The Deac C : Armed Courage (Ba Da Bing!, 2013)
A cause de The Dead C, j’ai longtemps cru que le Triangle des Bermudes faisait son petit effet au large des côtes de la Nouvelle-Zélande. Un ami m’a depuis renseigné : « mais non, absolument pas ». C’était l’année dernière (déjà). A peu près à la même époque sortait Armed Courage.
Si j’ai encore quelques amis, c’est que je fais pas mal de concessions : d’accord, les Bermudes, c’est pas là. Mais alors comment expliquer, encore sur Armed (le premier morceau, un instrumental développé sur toute une face), le rideau de baguettes qui s’abat sur la carlingue, les effets de guitares qui font balancer le reste du fuselage et, tout à coup, ce paysage sauvage et âpre dans lequel il va falloir penser à atterrir… ?
De l’autre côté, on retrouve la voix de Michael Morley sur une musique que lui et ses comparses Bruce Russell et Robbie Yeats ont l’air de jouer chacun dans son coin. Mollasse, salasse, tout en surimpression, en un mot : à l’ancienne… jusqu’à ce que la batterie propulse Courage sur un collage de séquences sonores fabuleuses. Ba Da Bing!, c’est moi qui avais raison : les Bermudes, c’est dans l’hémisphère sud.
The Dead C : Armed Courage (Ba Da Bing! / Souffle Continu)
Edition : 2013.
CD : 01/ Armed 02/ Courage
Pierre Cécile © Le son du grisli
Konono No1 / The Dead C : Split Single (Fat Cat, 2005)
Le 18ème titre de la série de Split singles format 12’’ instiguée par Fat Cat records a le charme des utopies minuscules menées à bien. Ici, la rencontre des antipodes, d’un Sud géopolitique et d’un Sud géographique, du Congo Kinshasa de Konono No1 et de la Nouvelle Zélande de The Dead C. L’expérience comme point commun le plus fondamental.
Fondé par les guitaristes Michael Morley et Bruce Russell, The Dead C est un groupe incontournable de la scène rock improvisé / expérimental depuis bientôt vingt ans. Référence (australe) pour Sonic Youth, Pavement ou Sebadoh, il pose, sur ce single, 3 titres en guise d’explication sonore. Déstabilisé par les ruptures de rythme du batteur Robbie Yeats, un garage désinvolte se met d’abord en place (1). La voix tente des incursions chaotiques sur ce titre de « studio », avant de se taire le temps de deux instrumentaux enregistrés en concert.
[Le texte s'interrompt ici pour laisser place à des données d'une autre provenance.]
(* ===== verification/Machine.v ===== *)
(** * The machine: address-space constants, page-table entries and memory

    Models kernel/riscv.h (page and page-table-entry macros), kernel/memlayout.h
    (physical and virtual layout) and byte-addressed physical memory with
    little-endian loads and stores, which the kernel reaches through its direct
    map. *)

From S2P Require Import Prelude.

(** ** riscv.h: pages *)

Definition PGSIZE : Z := 4096.
Definition PGSHIFT : Z := 12.

Definition PGROUNDUP (sz : Z) : Z := Z.land (u64 (sz + PGSIZE - 1)) (Z.lnot (PGSIZE - 1)).
Definition PGROUNDDOWN (a : Z) : Z := Z.land a (Z.lnot (PGSIZE - 1)).

(** ** riscv.h: page-table entries *)

Definition PTE_V : Z := Z.shiftl 1 0.
Definition PTE_R : Z := Z.shiftl 1 1.
Definition PTE_W : Z := Z.shiftl 1 2.
Definition PTE_X : Z := Z.shiftl 1 3.
Definition PTE_U : Z := Z.shiftl 1 4.

Definition PA2PTE (pa : Z) : Z := u64 (Z.shiftl (Z.shiftr pa 12) 10).
Definition PTE2PA (pte : Z) : Z := u64 (Z.shiftl (Z.shiftr pte 10) 12).
Definition PTE_FLAGS (pte : Z) : Z := Z.land pte 0x3FF.

Definition PXMASK : Z := 0x1FF.
Definition PXSHIFT (level : Z) : Z := PGSHIFT + 9 * level.
Definition PX (level va : Z) : Z := Z.land (Z.shiftr va (PXSHIFT level)) PXMASK.

Definition MAXVA : Z := Z.shiftl 1 (9 + 9 + 9 + 12 - 1).

(** ** memlayout.h *)

Definition UART0 : Z := 0x10000000.
Definition VIRTIO0 : Z := 0x10001000.
Definition CLINT : Z := 0x2000000.
Definition PLIC : Z := 0x0c000000.
Definition KERNBASE : Z := 0x80000000.
Definition PHYSTOP : Z := KERNBASE + 128 * 1024 * 1024.
Definition TRAMPOLINE : Z := MAXVA - PGSIZE.
Definition KSTACK (p : Z) : Z := TRAMPOLINE - (p + 1) * 2 * PGSIZE.
Definition TRAPFRAME : Z := TRAMPOLINE - PGSIZE.

(** ** The linked kernel image

    [end], [etext] and [trampoline] are symbols that the linker script
    kernel/kernel.ld places: the kernel is linked at [KERNBASE], its text is
    page-aligned at its end, and [end] is the first address after the kernel,
    below [PHYSTOP]. *)
Class Image := {
  img_end : Z;
  img_etext : Z;
  img_trampoline : Z;
  img_etext_ok : KERNBASE < img_etext ≤ img_end ∧ img_etext `mod` PGSIZE = 0;
  img_end_ok : KERNBASE < img_end ≤ PHYSTOP;
  img_trampoline_ok :
    KERNBASE ≤ img_trampoline < img_etext ∧ img_trampoline `mod` PGSIZE = 0
}.

(** ** Memory

    A memory gives a value to every physical address; the byte it holds is
    the value modulo 256, as in a [char] assignment. *)
Definition memory : Type := Z → Z.

Definition upd (m : memory) (a v : Z) : memory := λ x, if x =? a then v else m x.

Definition load8 (m : memory) (a : Z) : Z := u8 (m a).
Definition store8 (m : memory) (a v : Z) : memory := upd m a (u8 v).

(** Little-endian access to [n] consecutive bytes. *)
Fixpoint loadn (n : nat) (m : memory) (a : Z) : Z :=
  match n with
  | O => 0
  | S n' => load8 m a + 256 * loadn n' m (a + 1)
  end.

Fixpoint storen (n : nat) (m : memory) (a v : Z) : memory :=
  match n with
  | O => m
  | S n' => storen n' (store8 m a v) (a + 1) (v / 256)
  end.

Definition load64 : memory → Z → Z := loadn 8.
Definition store64 : memory → Z → Z → memory := storen 8.
Definition load32 : memory → Z → Z := loadn 4.
Definition store32 : memory → Z → Z → memory := storen 4.
Definition load16 : memory → Z → Z := loadn 2.
Definition store16 : memory → Z → Z → memory := storen 2.

(** The bytes of a range of addresses. *)
Fixpoint load_bytes (n : nat) (m : memory) (a : Z) : list Z :=
  match n with
  | O => []
  | S n' => load8 m a :: load_bytes n' m (a + 1)
  end.

(** Store bytes that come from outside the memory at hand. *)
Fixpoint store_bytes (m : memory) (a : Z) (l : list Z) : memory :=
  match l with
  | [] => m
  | b :: l' => store_bytes (store8 m a b) (a + 1) l'
  end.

(** * Lemmas *)

(** ** Bits and pages *)

Lemma lor_disjoint_add x f k : 0 ≤ k → 0 ≤ f < 2 ^ k → Z.lor (Z.shiftl x k) f = x * 2 ^ k + f.
Proof.
  intros Hk Hf. rewrite <-(Z.shiftl_mul_pow2 x k) by done.
  assert (Z.land (Z.shiftl x k) f = 0) as E.
  { apply Z.bits_inj'. intros i Hi. rewrite Z.land_spec, Z.bits_0.
    destruct (Z.lt_ge_cases i k) as [?|?].
    - by rewrite Z.shiftl_spec_low.
    - rewrite <-(Z.mod_small f (2 ^ k)) by done.
      rewrite Z.mod_pow2_bits_high by lia. apply andb_false_r. }
  rewrite <-Z.lxor_lor by done. by rewrite Z.add_nocarry_lxor.
Qed.

Lemma land_lnot_ones a k : 0 ≤ k → Z.land a (Z.lnot (Z.ones k)) = a - a `mod` 2 ^ k.
Proof.
  intros Hk. rewrite <-Z.ldiff_land, Z.ldiff_ones_r, Z.shiftr_div_pow2, Z.shiftl_mul_pow2 by done.
  pose proof (Z.div_mod a (2 ^ k)). lia.
Qed.

Lemma PGROUNDDOWN_eq a : PGROUNDDOWN a = a - a `mod` PGSIZE.
Proof. apply (land_lnot_ones a 12). lia. Qed.

Lemma PGROUNDUP_eq sz : PGROUNDUP sz = PGROUNDDOWN (u64 (sz + PGSIZE - 1)).
Proof. done. Qed.

Lemma PGROUNDDOWN_aligned a : PGROUNDDOWN a `mod` PGSIZE = 0.
Proof. rewrite PGROUNDDOWN_eq. unfold PGSIZE. dlia. Qed.

Lemma PGROUNDDOWN_le a : a - PGSIZE < PGROUNDDOWN a ≤ a.
Proof. rewrite PGROUNDDOWN_eq. unfold PGSIZE. dlia. Qed.

Lemma PGROUNDDOWN_id a : a `mod` PGSIZE = 0 → PGROUNDDOWN a = a.
Proof. rewrite PGROUNDDOWN_eq. lia. Qed.

Lemma PGROUNDUP_aligned a : PGROUNDUP a `mod` PGSIZE = 0.
Proof. rewrite PGROUNDUP_eq. apply PGROUNDDOWN_aligned. Qed.

Lemma PGROUNDUP_ge a : 0 ≤ a ≤ 2 ^ 64 - PGSIZE → a ≤ PGROUNDUP a < a + PGSIZE.
Proof.
  intros Ha. rewrite PGROUNDUP_eq.
  unfold PGSIZE in *. rewrite u64_small by lia.
  pose proof (PGROUNDDOWN_le (a + 4096 - 1)). unfold PGSIZE in *. lia.
Qed.

Lemma PGROUNDUP_id a : 0 ≤ a ≤ 2 ^ 64 - PGSIZE → a `mod` PGSIZE = 0 → PGROUNDUP a = a.
Proof.
  intros Ha Hm. pose proof (PGROUNDUP_ge a Ha). pose proof (PGROUNDUP_aligned a).
  unfold PGSIZE in *. dlia.
Qed.

Lemma PX_eq l va : 0 ≤ l → PX l va = (va / 2 ^ (12 + 9 * l)) `mod` 512.
Proof.
  intros Hl. unfold PX, PXSHIFT, PXMASK, PGSHIFT.
  change 0x1FF with (Z.ones 9). rewrite Z.land_ones, Z.shiftr_div_pow2 by lia. done.
Qed.

Lemma PX_range l va : 0 ≤ l → 0 ≤ PX l va < 512.
Proof. intros Hl. rewrite PX_eq by done. apply Z.mod_pos_bound. lia. Qed.

(** A physical address that a page-table entry can hold. *)
Definition pa_ok (pa : Z) : Prop := pa `mod` PGSIZE = 0 ∧ 0 ≤ pa < 2 ^ 56.

Lemma PA2PTE_eq pa : pa_ok pa → PA2PTE pa = pa / 4096 * 1024.
Proof.
  intros [Ha Hr]. unfold PA2PTE. rewrite Z.shiftl_mul_pow2, Z.shiftr_div_pow2 by lia.
  change (2 ^ 12) with 4096. change (2 ^ 10) with 1024.
  apply u64_small. unfold PGSIZE in *. dlia.
Qed.

Lemma PTE_make pa f : pa_ok pa → 0 ≤ f < 1024 → Z.lor (PA2PTE pa) f = pa / 4096 * 1024 + f.
Proof.
  intros Hpa Hf. rewrite PA2PTE_eq by done.
  change 1024 with (2 ^ 10) in *. rewrite <-(Z.shiftl_mul_pow2 _ 10) at 1 by lia.
  by apply lor_disjoint_add.
Qed.

Lemma PTE2PA_make pa f : pa_ok pa → 0 ≤ f < 1024 → PTE2PA (Z.lor (PA2PTE pa) f) = pa.
Proof.
  intros Hpa Hf. rewrite PTE_make by done. destruct Hpa as [Ha Hr]. unfold PTE2PA.
  rewrite Z.shiftl_mul_pow2, Z.shiftr_div_pow2 by lia.
  change (2 ^ 12) with 4096. change (2 ^ 10) with 1024.
  rewrite Z.div_add_l, (Z.div_small f) by lia. unfold PGSIZE in *.
  rewrite u64_small by dlia. dlia.
Qed.

Lemma PTE_FLAGS_make pa f : pa_ok pa → 0 ≤ f < 1024 → PTE_FLAGS (Z.lor (PA2PTE pa) f) = f.
Proof.
  intros Hpa Hf. rewrite PTE_make by done. unfold PTE_FLAGS. change 0x3FF with (Z.ones 10).
  rewrite Z.land_ones by lia. change (2 ^ 10) with 1024.
  rewrite Z.add_comm, Z.mod_add by lia. by apply Z.mod_small.
Qed.

Lemma PTE_make_range pa f : pa_ok pa → 0 ≤ f < 1024 → 0 ≤ Z.lor (PA2PTE pa) f < 2 ^ 64.
Proof.
  intros Hpa Hf. rewrite PTE_make by done. destruct Hpa as [Ha Hr]. unfold PGSIZE in *. dlia.
Qed.

(** Testing a flag of an entry tests the flag bits it was made with. *)
Lemma land_flags pte g : 0 ≤ g < 1024 → Z.land pte g = Z.land (PTE_FLAGS pte) g.
Proof.
  intros Hg. unfold PTE_FLAGS. rewrite <-Z.land_assoc. f_equal.
  change 0x3FF with (Z.ones 10). rewrite Z.land_comm, Z.land_ones by lia.
  symmetry. by apply Z.mod_small.
Qed.

(** ** Memory *)

Lemma load8_store8 m a v x : load8 (store8 m a v) x = if x =? a then u8 v else load8 m x.
Proof.
  unfold load8, store8, upd. destruct (x =? a); [|done]. unfold u8. apply Z.mod_mod. lia.
Qed.

Lemma load8_range m a : 0 ≤ load8 m a < 256.
Proof. apply u8_range. Qed.

(** Two memories that hold the same bytes. *)
Definition mem_eq_on (P : Z → Prop) (m1 m2 : memory) : Prop := ∀ x, P x → load8 m1 x = load8 m2 x.

Lemma load8_storen n m a v x :
  ¬ (a ≤ x < a + Z.of_nat n) → load8 (storen n m a v) x = load8 m x.
Proof.
  revert m a v. induction n as [|n IH]; intros m a v Hx; simpl; [done|].
  rewrite IH by lia. rewrite load8_store8. destruct (Z.eqb_spec x a); [lia|done].
Qed.

Lemma loadn_ext n m1 m2 a :
  mem_eq_on (λ x, a ≤ x < a + Z.of_nat n) m1 m2 → loadn n m1 a = loadn n m2 a.
Proof.
  revert a. induction n as [|n IH]; intros a H; simpl; [done|].
  rewrite (H a) by lia. rewrite (IH (a + 1)); [done|].
  intros x Hx. apply H. lia.
Qed.

Lemma loadn_range n m a : 0 ≤ loadn n m a < 256 ^ Z.of_nat n.
Proof.
  revert a. induction n as [|n IH]; intros a; simpl loadn; [lia|].
  rewrite Nat2Z.inj_succ, Z.pow_succ_r by lia.
  pose proof (load8_range m a). specialize (IH (a + 1)). lia.
Qed.

Lemma loadn_storen n m a v : loadn n (storen n m a v) a = v `mod` 256 ^ Z.of_nat n.
Proof.
  revert m a v. induction n as [|n IH]; intros m a v; simpl loadn; simpl storen.
  { by rewrite Z.mod_1_r. }
  rewrite load8_storen by lia. rewrite load8_store8, Z.eqb_refl.
  rewrite IH. rewrite Nat2Z.inj_succ, Z.pow_succ_r by lia.
  rewrite Z.rem_mul_r by lia. done.
Qed.

Lemma loadn_storen_ne n k m a b v :
  b + Z.of_nat n ≤ a ∨ a + Z.of_nat k ≤ b → loadn n (storen k m a v) b = loadn n m b.
Proof. intros H. apply loadn_ext. intros x Hx. apply load8_storen. lia. Qed.

Lemma load64_range m a : 0 ≤ load64 m a < 2 ^ 64.
Proof. apply (loadn_range 8). Qed.

Lemma load64_store64 m a v : 0 ≤ v < 2 ^ 64 → load64 (store64 m a v) a = v.
Proof. intros Hv. unfold load64, store64. rewrite loadn_storen. by apply Z.mod_small. Qed.

Lemma load64_store64_ne m a b v :
  b + 8 ≤ a ∨ a + 8 ≤ b → load64 (store64 m a v) b = load64 m b.
Proof. intros H. apply loadn_storen_ne. lia. Qed.

Lemma load8_store64_ne m a x v : ¬ (a ≤ x < a + 8) → load8 (store64 m a v) x = load8 m x.
Proof. intros H. apply load8_storen. lia. Qed.

Lemma load64_ext m1 m2 a : mem_eq_on (λ x, a ≤ x < a + 8) m1 m2 → load64 m1 a = load64 m2 a.
Proof. apply (loadn_ext 8). Qed.

Lemma load32_range m a : 0 ≤ load32 m a < 2 ^ 32.
Proof. apply (loadn_range 4). Qed.

Lemma load32_store32 m a v : load32 (store32 m a v) a = u32 v.
Proof. apply (loadn_storen 4). Qed.

Lemma load32_store32_ne m a b v :
  b + 4 ≤ a ∨ a + 4 ≤ b → load32 (store32 m a v) b = load32 m b.
Proof. intros H. apply loadn_storen_ne. lia. Qed.

Lemma load32_ext m1 m2 a : mem_eq_on (λ x, a ≤ x < a + 4) m1 m2 → load32 m1 a = load32 m2 a.
Proof. apply (loadn_ext 4). Qed.

Lemma load16_range m a : 0 ≤ load16 m a < 2 ^ 16.
Proof. apply (loadn_range 2). Qed.

Lemma load16_store16 m a v : load16 (store16 m a v) a = u16 v.
Proof. apply (loadn_storen 2). Qed.

Lemma load16_ext m1 m2 a : mem_eq_on (λ x, a ≤ x < a + 2) m1 m2 → load16 m1 a = load16 m2 a.
Proof. apply (loadn_ext 2). Qed.

Lemma length_load_bytes n m a : length (load_bytes n m a) = n.
Proof. revert a. induction n as [|n IH]; intros a; simpl; [done|]. by rewrite IH. Qed.

Lemma lookup_load_bytes n m a (i : nat) :
  (i < n)%nat → load_bytes n m a !! i = Some (load8 m (a + Z.of_nat i)).
Proof.
  revert a i. induction n as [|n IH]; intros a i Hi; [lia|]. simpl.
  destruct i as [|i]; simpl; [by rewrite Z.add_0_r|].
  rewrite IH by lia. do 2 f_equal. lia.
Qed.

Lemma load_bytes_ext n m1 m2 a :
  mem_eq_on (λ x, a ≤ x < a + Z.of_nat n) m1 m2 → load_bytes n m1 a = load_bytes n m2 a.
Proof.
  revert a. induction n as [|n IH]; intros a H; simpl; [done|].
  rewrite (H a) by lia. f_equal. apply IH. intros x Hx. apply H. lia.
Qed.

Lemma load_bytes_app n k m a :
  load_bytes (n + k) m a = load_bytes n m a ++ load_bytes k m (a + Z.of_nat n).
Proof.
  revert a. induction n as [|n IH]; intros a; simpl.
  - f_equal. lia.
  - rewrite IH. do 3 f_equal. lia.
Qed.

Lemma load8_store_bytes m a l x :
  load8 (store_bytes m a l) x =
  match (if a <=? x then l !! Z.to_nat (x - a) else None) with
  | Some b => u8 b
  | None => load8 m x
  end.
Proof.
  revert m a. induction l as [|b l IH]; intros m a; cbn [store_bytes].
  - by destruct (a <=? x).
  - rewrite IH, load8_store8. destruct (Z.leb_spec (a + 1) x), (Z.leb_spec a x); try lia.
    + replace (Z.to_nat (x - a)) with (S (Z.to_nat (x - (a + 1)))) by lia. simpl.
      destruct (l !! _); [done|]. by destruct (Z.eqb_spec x a); [lia|].
    + replace x with a by lia. by rewrite Z.eqb_refl, Z.sub_diag.
    + by destruct (Z.eqb_spec x a); [lia|].
Qed.

Lemma load8_store_bytes_out m a l x :
  ¬ (a ≤ x < a + Z.of_nat (length l)) → load8 (store_bytes m a l) x = load8 m x.
Proof.
  intros Hx. rewrite load8_store_bytes. destruct (Z.leb_spec a x); [|done].
  by rewrite lookup_ge_None_2 by lia.
Qed.

Lemma load_bytes_store_bytes m a l :
  Forall (λ b, 0 ≤ b < 256) l → load_bytes (length l) (store_bytes m a l) a = l.
Proof.
  intros Hl. apply list_eq. intros i. destruct (decide (i < length l)%nat) as [Hi|Hi].
  - rewrite lookup_load_bytes by done. rewrite load8_store_bytes.
    destruct (Z.leb_spec a (a + Z.of_nat i)); [|lia].
    replace (Z.to_nat (a + Z.of_nat i - a)) with i by lia.
    destruct (lookup_lt_is_Some_2 l i Hi) as [b Hb]. rewrite Hb. f_equal. apply u8_small.
    by eapply Forall_lookup_1 in Hl.
  - rewrite !lookup_ge_None_2; [done|lia|]. rewrite length_load_bytes. lia.
Qed.

(** Inhabitant of [Image]: an image of 0x22000 bytes with 0x8000 of text. *)
#[export] Program Instance example_image : Image := {|
  img_end := KERNBASE + 0x22000;
  img_etext := KERNBASE + 0x8000;
  img_trampoline := KERNBASE + 0x7000
|}.
Solve All Obligations with (unfold KERNBASE, PHYSTOP, PGSIZE; vm_compute; intuition congruence).

#[global] Opaque load32 store32 load16 store16.
(* ===== verification/CString.v ===== *)
(** * Memory and string routines: kernel/string.c

    Routines that write through a pointer act on [memory]; those that only read
    take their arrays as functions from an index to a byte, so that they apply
    to a memory ([bytes_at]) and to an array held in a list ([bytes_of]). *)

From S2P Require Import Prelude Machine.

(** An array that is only read: index to byte. *)
Definition array : Type := Z → Z.
Definition bytes_at (m : memory) (a : Z) : array := λ i, load8 m (a + i).
Definition bytes_of (l : list Z) : array := λ i, default 0 (l !! Z.to_nat i).
Definition shift (p : array) (k : Z) : array := λ i, p (k + i).

(** ** memset, memmove *)

Fixpoint memset_loop (n : nat) (m : memory) (cdst c i : Z) : memory :=
  match n with
  | O => m
  | S n' => memset_loop n' (store8 m (cdst + i) c) cdst c (i + 1)
  end.

Definition memset (m : memory) (dst c n : Z) : memory := memset_loop (Z.to_nat n) m dst c 0.

(** [while(n-- > 0)], copying upwards. *)
Fixpoint copy_forward (n : nat) (m : memory) (d s : Z) : memory :=
  match n with
  | O => m
  | S n' => copy_forward n' (store8 m d (load8 m s)) (d + 1) (s + 1)
  end.

(** [while(n-- > 0)], copying downwards from the ends. *)
Fixpoint copy_backward (n : nat) (m : memory) (d s : Z) : memory :=
  match n with
  | O => m
  | S n' => copy_backward n' (store8 m (d - 1) (load8 m (s - 1))) (d - 1) (s - 1)
  end.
Là, il est encore plus facile de se faire une idée du goût des deux guitaristes pour les larsens et saturations de toutes sortes (2). Sur le vif, on évalue des effets dont on aura bien le temps, plus tard, de juger de l’opportunité. Quoiqu’il en soit, les trajectoires des cordes sont inébranlables, quoi que tente la batterie, qui cèdera bientôt, pour enfin accompagner les expérimentations nouvelles sur mouvements lents (3).
Sur l’autre face – la première, même –, Konono No1 avait déjà délivré sa façon d’envisager un partage de ce genre. Amplifiant de manière artisanale des instruments traditionnels comme le likembé, n’hésitant pas à user de mégaphones, le groupe déploie une musique folklorique tirant sa superbe du crachin des rendus, de saturations qu’on tolère, et d’une énergie contagieuse au son de récitatifs repris en chœur.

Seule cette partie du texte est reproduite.